**EXERCISE GOAL**:
Repeat exactly, please, the opening lines of the data below, through and including the line where "split; [by left|]." sits.

[Stored items]
(** What a map holds under a name is still held after an extension. *)
Lemma recorded_extend_entries_mono (name name' : string) (held refs' : list string)
    (es : list entry) :
  (name, held) ∈ es →
  ∃ held', (name, held') ∈ extend_entries name' refs' es ∧ held ⊆ held'.
Proof.
  induction es as [|[k h] es IH]; simpl; [by intros ?%elem_of_nil|].
  intros [[= <- <-]|Hin]%elem_of_cons.
  - destruct (decide (name = name')) as [->|Hne].
    + exists (node_set (held ++ refs')). split; [by left|].
      intros x Hx. apply elem_of_node_set, elem_of_app. by left.
    + exists held. split; [by left | done].
  - destruct (decide (k = name')) as [->|Hne].
    + exists held. split; [by right | done].
    + destruct (IH Hin) as (held' & Hin' & Hsub).
      exists held'. split; [by right | done].
Qed.

Lemma recorded_extendvalues (m m' : AssociationsMap) (name : string)
    (refs : list string) :
  extendvalues m name refs = Ok m' → recorded m' name refs.
Proof. intros ->%extendvalues_Ok. apply recorded_extend_entries. Qed.

Lemma recorded_extendvalues_mono (m m' : AssociationsMap) (name name' : string)
    (refs refs' : list string) :
  recorded m name refs → extendvalues m name' refs' = Ok m' →
  recorded m' name refs.
Proof.
  intros (held & Hin & Hsub) ->%extendvalues_Ok. simpl.
  destruct (recorded_extend_entries_mono name name' held refs' _ Hin)
    as (held' & Hin' & Hsub').
  exists held'. split; [done|]. by etrans.
Qed.

End Associations.

(** ** File basenames *)

Lemma rfind_lower_bound (c : ascii) (s : string) : -1 ≤ rfind c s.
Proof.
  induction s as [|a s IH]; simpl; [lia|].
  case_bool_decide; [lia|]. destruct (Ascii.eqb a c); lia.
Qed.

Lemma substring_all (s : string) : String.substring 0 (String.length s) s = s.
Proof. induction s as [|a s IH]; simpl; [done | by rewrite IH]. Qed.

(** A name without a slash is its own basename. *)
Lemma basename_no_slash (s : string) : rfind "/" s = -1 → basename s = s.
Proof. intros Hs. unfold basename. rewrite Hs. simpl. rewrite Nat.sub_0_r. apply substring_all. Qed.

(** Characters in front of a later slash are dropped. *)
Lemma basename_skip (a : ascii) (r : string) :
  0 ≤ rfind "/" r → basename (String a r) = basename r.
Proof.
  intros Hr. unfold basename. simpl rfind.
  rewrite bool_decide_eq_true_2 by done.
  replace (Z.to_nat (rfind "/" r + 1 + 1)) with (S (Z.to_nat (rfind "/" r + 1))) by lia.
  reflexivity.
Qed.

Lemma basename_after_slash (f : string) :
  rfind "/" f = -1 → basename (String "/" f) = f.
Proof.
  intros Hf. unfold basename. simpl rfind. rewrite Hf.
  rewrite bool_decide_eq_false_2 by lia. simpl. rewrite Nat.sub_0_r.
  apply substring_all.
Qed.

Lemma rfind_after_slash (d f : string) : 0 ≤ rfind "/" (d +:+ String "/" f).
Proof.
  induction d as [|a d IH]; rewrite ?string_app_cons.
  - change ("" +:+ String "/" f) with (String "/" f). simpl.
    pose proof (rfind_lower_bound "/" f). case_bool_decide; lia.
  - simpl. rewrite bool_decide_eq_true_2 by done. lia.
Qed.

(** The basename of [d/f] is [f] when [f] has no slash. *)
Lemma basename_path (d f : string) :
  rfind "/" f = -1 → basename (d +:+ String "/" f) = f.
Proof.
  intros Hf. induction d as [|a d IH].
  - by apply basename_after_slash.
  - rewrite string_app_cons, basename_skip; [done | apply rfind_after_slash].
Qed.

**ANSWER SPACE**:
(** What a map holds under a name is still held after an extension. *)
Lemma recorded_extend_entries_mono (name name' : string) (held refs' : list string)
    (es : list entry) :
  (name, held) ∈ es →
  ∃ held', (name, held') ∈ extend_entries name' refs' es ∧ held ⊆ held'.
Proof.
  induction es as [|[k h] es IH]; simpl; [by intros ?%elem_of_nil|].
  intros [[= <- <-]|Hin]%elem_of_cons.
  - destruct (decide (name = name')) as [->|Hne].
    + exists (node_set (held ++ refs')). split; [by left|].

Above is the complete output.